Intelligenza artificiale e lavoro: ci sta rendendo più brillanti o più passivi?

Profilo umano digitale con connessioni neurali luminose che rappresentano l’intelligenza artificiale e il pensiero umano nel lavoro moderno.

Viviamo un momento in cui l’intelligenza artificiale può amplificare le nostre capacità, ma anche ridurle.
La differenza non sta nella tecnologia, ma nel modo in cui scegliamo di usarla ogni giorno.

All’interno delle aziende, questo si traduce in una domanda sempre più concreta: l’AI ci sta aiutando a pensare meglio o ci sta abituando a pensare meno?

Come osserva il sociologo Mauro Ferraresi:
“La tecnologia non è positiva, non è negativa, ma non è nemmeno neutra, perché produce sempre dei cambiamenti.”

Il rischio di un progressivo “impigrimento cognitivo” esiste, soprattutto quando gli strumenti vengono utilizzati in modo passivo. Ma esiste anche la possibilità opposta: sviluppare un approccio più critico, allenare il pensiero e aprirsi a nuove alternative.
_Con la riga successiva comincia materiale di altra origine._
(** [as_str], [AsRef<str>] and [Display]. *)
Definition as_str_literal (n : t) : String.string :=
  match n with
  | AmbientHumidity => "ambient.humidity"
  | AmbientHumidityAlarmMaximum => "ambient.humidity.alarm.maximum"
  | AmbientHumidityAlarmMinimum => "ambient.humidity.alarm.minimum"
  | AmbientHumidityHigh => "ambient.humidity.high"
  | AmbientHumidityHighCritical => "ambient.humidity.high.critical"
  | AmbientHumidityHighWarning => "ambient.humidity.high.warning"
  | AmbientHumidityLow => "ambient.humidity.low"
  | AmbientHumidityLowCritical => "ambient.humidity.low.critical"
  | AmbientHumidityLowWarning => "ambient.humidity.low.warning"
  | AmbientHumidityStatus => "ambient.humidity.status"
  | AmbientPresent => "ambient.present"
  | AmbientTemperature => "ambient.temperature"
  | AmbientTemperatureAlarmMaximum => "ambient.temperature.alarm.maximum"
  | AmbientTemperatureAlarmMinimum => "ambient.temperature.alarm.minimum"
  | AmbientTemperatureHigh => "ambient.temperature.high"
  | AmbientTemperatureHighCritical => "ambient.temperature.high.critical"
  | AmbientTemperatureHighWarning => "ambient.temperature.high.warning"
  | AmbientTemperatureLow => "ambient.temperature.low"
  | AmbientTemperatureLowCritical => "ambient.temperature.low.critical"
  | AmbientTemperatureLowWarning => "ambient.temperature.low.warning"
  | AmbientTemperatureStatus => "ambient.temperature.status"
  | BatteryAlarmThreshold => "battery.alarm.threshold"
  | BatteryCapacity => "battery.capacity"
  | BatteryCapacityNominal => "battery.capacity.nominal"
  | BatteryCharge => "battery.charge"
  | BatteryChargeLow => "battery.charge.low"
  | BatteryChargeRestart => "battery.charge.restart"
  | BatteryChargerStatus => "battery.charger.status"
  | BatteryChargeWarning => "battery.charge.warning"
  | BatteryChemistry => "battery.chemistry"
  | BatteryCurrent => "battery.current"
  | BatteryCurrentMaximum => "battery.current.maximum"
  | BatteryCurrentMinimum => "battery.current.minimum"
  | BatteryCurrentTotal => "battery.current.total"
  | BatteryDate => "battery.date"
  | BatteryDateMaintenance => "battery.date.maintenance"
  | BatteryEnergysave => "battery.energysave"
  | BatteryEnergysaveDelay => "battery.energysave.delay"
  | BatteryEnergysaveLoad => "battery.energysave.load"
  | BatteryLowbatt => "battery.lowbatt"
  | BatteryMfrDate => "battery.mfr.date"
  | BatteryPacks => "battery.packs"
  | BatteryPacksBad => "battery.packs.bad"
  | BatteryProtection => "battery.protection"
  | BatteryRuntime => "battery.runtime"
  | BatteryRuntimeElapsed => "battery.runtime.elapsed"
  | BatteryRuntimeLow => "battery.runtime.low"
  | BatteryTemperature => "battery.temperature"
  | BatteryTestStatus => "battery.test.status"
  | BatteryType => "battery.type"
  | BatteryVoltage => "battery.voltage"
  | BatteryVoltageHigh => "battery.voltage.high"
  | BatteryVoltageLow => "battery.voltage.low"
  | BatteryVoltageMaximum => "battery.voltage.maximum"
  | BatteryVoltageMinimum => "battery.voltage.minimum"
  | BatteryVoltageNominal => "battery.voltage.nominal"
  | DeviceContact => "device.contact"
  | DeviceDescription => "device.description"
  | DeviceLocation => "device.location"
  | DeviceMacaddr => "device.macaddr"
  | DeviceMfr => "device.mfr"
  | DeviceModel => "device.model"
  | DevicePart => "device.part"
  | DeviceRevision => "device.revision"
  | DeviceSerial => "device.serial"
  | DeviceType => "device.type"
  | DriverFlagAllowKillpower => "driver.flag.allow_killpower"
  | DriverFlagIgnorelb => "driver.flag.ignorelb"
  | DriverFlagIgnoreoff => "driver.flag.ignoreoff"
  | DriverFlagMaxreport => "driver.flag.maxreport"
  | DriverFlagNolock => "driver.flag.nolock"
  | DriverFlagNorating => "driver.flag.norating"
  | DriverFlagNoscanlangid => "driver.flag.noscanlangid"
  | DriverFlagNovendor => "driver.flag.novendor"
  | DriverFlagPollonly => "driver.flag.pollonly"
  | DriverName => "driver.name"
  | DriverParameterAlarmControl => "driver.parameter.alarm_control"
  | DriverParameterBattvoltmult => "driver.parameter.battvoltmult"
  | DriverParameterBattvolts => "driver.parameter.battvolts"
  | DriverParameterBaudRate => "driver.parameter.baud_rate"
  | DriverParameterBaudrate => "driver.parameter.baudrate"
  | DriverParameterBus => "driver.parameter.bus"
  | DriverParameterBypassForbidding => "driver.parameter.bypass_forbidding"
  | DriverParameterCable => "driver.parameter.cable"
  | DriverParameterCablepower => "driver.parameter.cablepower"
  | DriverParameterChargetime => "driver.parameter.chargetime"
  | DriverParameterDefaultBatteryVoltage => "driver.parameter.default.battery.voltage"
  | DriverParameterDefaultBatteryVoltageHigh => "driver.parameter.default.battery.voltage.high"
  | DriverParameterDefaultBatteryVoltageLow => "driver.parameter.default.battery.voltage.low"
  | DriverParameterDefaultBatteryVoltageNominal => "driver.parameter.default.battery.voltage.nominal"
  | DriverParameterDefaultInputVoltage => "driver.parameter.default.input.voltage"
  | DriverParameterDefaultInputVoltageNominal => "driver.parameter.default.input.voltage.nominal"
  | DriverParameterDevice => "driver.parameter.device"
  | DriverParameterFrequency => "driver.parameter.frequency"
  | DriverParameterIdleload => "driver.parameter.idleload"
  | DriverParameterLangidFix => "driver.parameter.langid_fix"
  | DriverParameterLimitedRuntimeOnBattery => "driver.parameter.limited_runtime_on_battery"
  | DriverParameterLinevoltage => "driver.parameter.linevoltage"
  | DriverParameterLowbatt => "driver.parameter.lowbatt"
  | DriverParameterLowbattPct => "driver.parameter.lowbatt_pct"
  | DriverParameterLowbattvolt => "driver.parameter.lowbattvolt"
  | DriverParameterManufacturer => "driver.parameter.manufacturer"
  | DriverParameterMfr => "driver.parameter.mfr"
  | DriverParameterMibs => "driver.parameter.mibs"
  | DriverParameterModel => "driver.parameter.model"
  | DriverParameterModelname => "driver.parameter.modelname"
  | DriverParameterNotification => "driver.parameter.notification"
  | DriverParameterOffdelay => "driver.parameter.offdelay"
  | DriverParameterOndelay => "driver.parameter.ondelay"
  | DriverParameterOverrideBatteryChargeLow => "driver.parameter.override.battery.charge.low"
  | DriverParameterOverrideBatteryChargeWarning => "driver.parameter.override.battery.charge.warning"
  | DriverParameterOverrideBatteryVoltageNominal => "driver.parameter.override.battery.voltage.nominal"
  | DriverParameterPollfreq => "driver.parameter.pollfreq"
  | DriverParameterPollinterval => "driver.parameter.pollinterval"
  | DriverParameterPort => "driver.parameter.port"
  | DriverParameterProduct => "driver.parameter.product"
  | DriverParameterProductid => "driver.parameter.productid"
  | DriverParameterProtocol => "driver.parameter.protocol"
  | DriverParameterRuntimecal => "driver.parameter.runtimecal"
  | DriverParameterSdtype => "driver.parameter.sdtype"
  | DriverParameterSerial => "driver.parameter.serial"
  | DriverParameterSerialnumber => "driver.parameter.serialnumber"
  | DriverParameterShutdownDelay => "driver.parameter.shutdown_delay"
  | DriverParameterSnmpRetries => "driver.parameter.snmp_retries"
  | DriverParameterSnmpTimeout => "driver.parameter.snmp_timeout"
  | DriverParameterSnmpVersion => "driver.parameter.snmp_version"
  | DriverParameterSubdriver => "driver.parameter.subdriver"
  | DriverParameterSynchronous => "driver.parameter.synchronous"
  | DriverParameterType => "driver.parameter.type"
  | DriverParameterUpstype => "driver.parameter.upstype"
  | DriverParameterVendor => "driver.parameter.vendor"
  | DriverParameterVendorid => "driver.parameter.vendorid"
  | DriverParameterVoltage => "driver.parameter.voltage"
  | DriverState => "driver.state"
  | DriverVersion => "driver.version"
  | DriverVersionData => "driver.version.data"
  | DriverVersionInternal => "driver.version.internal"
  | DriverVersionUsb => "driver.version.usb"
  | InputBypassCurrent => "input.bypass.current"
  | InputBypassFrequency => "input.bypass.frequency"
  | InputBypassFrequencyNominal => "input.bypass.frequency.nominal"
  | InputBypassPhases => "input.bypass.phases"
  | InputBypassVoltage => "input.bypass.voltage"
  | InputCount => "input.count"
  | InputCurrent => "input.current"
  | InputCurrentHighCritical => "input.current.high.critical"
  | InputCurrentHighWarning => "input.current.high.warning"
  | InputCurrentLowWarning => "input.current.low.warning"
  | InputCurrentNominal => "input.current.nominal"
  | InputCurrentStatus => "input.current.status"
  | InputFrequency => "input.frequency"
  | InputFrequencyExtended => "input.frequency.extended"
  | InputFrequencyHigh => "input.frequency.high"
  | InputFrequencyLow => "input.frequency.low"
  | InputFrequencyNominal => "input.frequency.nominal"
  | InputFrequencyStatus => "input.frequency.status"
  | InputLoad => "input.load"
  | InputPhases => "input.phases"
  | InputPower => "input.power"
  | InputPowerfactor => "input.powerfactor"
  | InputQuality => "input.quality"
  | InputRealpower => "input.realpower"
  | InputSensitivity => "input.sensitivity"
  | InputSource => "input.source"
  | InputSourcePreferred => "input.source.preferred"
  | InputTransferBoostHigh => "input.transfer.boost.high"
  | InputTransferBoostLow => "input.transfer.boost.low"
  | InputTransferDelay => "input.transfer.delay"
  | InputTransferHigh => "input.transfer.high"
  | InputTransferHighMax => "input.transfer.high.max"
  | InputTransferHighMin => "input.transfer.high.min"
  | InputTransferLow => "input.transfer.low"
  | InputTransferLowMax => "input.transfer.low.max"
  | InputTransferLowMin => "input.transfer.low.min"
  | InputTransferReason => "input.transfer.reason"
  | InputTransferTrimHigh => "input.transfer.trim.high"
  | InputTransferTrimLow => "input.transfer.trim.low"
  | InputVoltage => "input.voltage"
  | InputVoltageExtended => "input.voltage.extended"
  | InputVoltageFault => "input.voltage.fault"
  | InputVoltageHighCritical => "input.voltage.high.critical"
  | InputVoltageHighWarning => "input.voltage.high.warning"
  | InputVoltageLowCritical => "input.voltage.low.critical"
  | InputVoltageLowWarning => "input.voltage.low.warning"
  | InputVoltageMaximum => "input.voltage.maximum"
  | InputVoltageMinimum => "input.voltage.minimum"
  | InputVoltageNominal => "input.voltage.nominal"
  | InputVoltageStatus => "input.voltage.status"
  | OutletCount => "outlet.count"
  | OutletCurrent => "outlet.current"
  | OutletDesc => "outlet.desc"
  | OutletFrequency => "outlet.frequency"
  | OutletGroupCount => "outlet.group.count"
  | OutletId => "outlet.id"
  | OutletPower => "outlet.power"
  | OutletPowerfactor => "outlet.powerfactor"
  | OutletRealpower => "outlet.realpower"
  | OutletSwitchable => "outlet.switchable"
  | OutletVoltage => "outlet.voltage"
  | OutputCurrent => "output.current"
  | OutputCurrentMaximum => "output.current.maximum"
  | OutputCurrentNominal => "output.current.nominal"
  | OutputFrequency => "output.frequency"
  | OutputFrequencyMaximum => "output.frequency.maximum"
  | OutputFrequencyMinimum => "output.frequency.minimum"
  | OutputFrequencyNominal => "output.frequency.nominal"
  | OutputPhases => "output.phases"
  | OutputPower => "output.power"
  | OutputPowerfactor => "output.powerfactor"
  | OutputPowerMaximumPercent => "output.power.maximum.percent"
  | OutputPowerMinimumPercent => "output.power.minimum.percent"
  | OutputPowerNominal => "output.power.nominal"
  | OutputPowerPercent => "output.power.percent"
  | OutputRealpower => "output.realpower"
  | OutputRealpowerNominal => "output.realpower.nominal"
  | OutputVoltage => "output.voltage"
  | OutputVoltageHigh => "output.voltage.high"
  | OutputVoltageLow => "output.voltage.low"
  | OutputVoltageMaximum => "output.voltage.maximum"
  | OutputVoltageMinimum => "output.voltage.minimum"
  | OutputVoltageNominal => "output.voltage.nominal"
  | OutputVoltageTargetBattery => "output.voltage.target.battery"
  | OutputVoltageTargetLine => "output.voltage.target.line"
  | UpsAlarm => "ups.alarm"
  | UpsBeeperEnable => "ups.beeper.enable"
  | UpsBeeperStatus => "ups.beeper.status"
  | UpsContacts => "ups.contacts"
  | UpsDate => "ups.date"
  | UpsDelayReboot => "ups.delay.reboot"
  | UpsDelayRestart => "ups.delay.restart"
  | UpsDelayShutdown => "ups.delay.shutdown"
  | UpsDelayStart => "ups.delay.start"
  | UpsDescription => "ups.description"
  | UpsDevicechemistry => "ups.devicechemistry"
  | UpsEfficiency => "ups.efficiency"
  | UpsFirmware => "ups.firmware"
  | UpsFirmwareAux => "ups.firmware.aux"
  | UpsId => "ups.id"
  | UpsInputFrequency => "ups.input.frequency"
  | UpsInputVoltage => "ups.input.voltage"
  | UpsLoad => "ups.load"
  | UpsLoadHigh => "ups.load.high"
  | UpsLoadNominal => "ups.load.nominal"
  | UpsMacaddr => "ups.macaddr"
  | UpsMfg => "ups.mfg"
  | UpsMfr => "ups.mfr"
  | UpsMfrDate => "ups.mfr.date"
  | UpsModel => "ups.model"
  | UpsModelAux => "ups.model.aux"
  | UpsModelType => "ups.model.type"
  | UpsOutputPercentload => "ups.output.percentload"
  | UpsOutputVoltage => "ups.output.voltage"
  | UpsPower => "ups.power"
  | UpsPowerNominal => "ups.power.nominal"
  | UpsProduct => "ups.product"
  | UpsProductid => "ups.productid"
  | UpsRealpower => "ups.realpower"
  | UpsRealpowerNominal => "ups.realpower.nominal"
  | UpsRuntime => "ups.runtime"
  | UpsSerial => "ups.serial"
  | UpsSerialInternal => "ups.serial.internal"
  | UpsShutdown => "ups.shutdown"
  | UpsStartAuto => "ups.start.auto"
  | UpsStartBattery => "ups.start.battery"
  | UpsStartReboot => "ups.start.reboot"
  | UpsStatus => "ups.status"
  | UpsTemperature => "ups.temperature"
  | UpsTemperatureHigh => "ups.temperature.high"
  | UpsTemperatureLow => "ups.temperature.low"
  | UpsTestDate => "ups.test.date"
  | UpsTestInterval => "ups.test.interval"
  | UpsTestResult => "ups.test.result"
  | UpsTime => "ups.time"
  | UpsTimerReboot => "ups.timer.reboot"
  | UpsTimerRestart => "ups.timer.restart"
  | UpsTimerShutdown => "ups.timer.shutdown"
  | UpsTimerStart => "ups.timer.start"
  | UpsType => "ups.type"
  | UpsVendor => "ups.vendor"
  | UpsVendorid => "ups.vendorid"
  | UpsVoltageNominal => "ups.voltage.nominal"
  end%string.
È qui che entra in gioco il mindset.
Integrare l’intelligenza artificiale nei processi aziendali significa adottare nuovi strumenti e accompagnare le persone ad utilizzarli in modo consapevole.

Quando questo passaggio è guidato, l’AI diventa una leva per rafforzare capacità, visione e qualità delle decisioni.
Non un sostituto del pensiero, ma un alleato per evolverlo.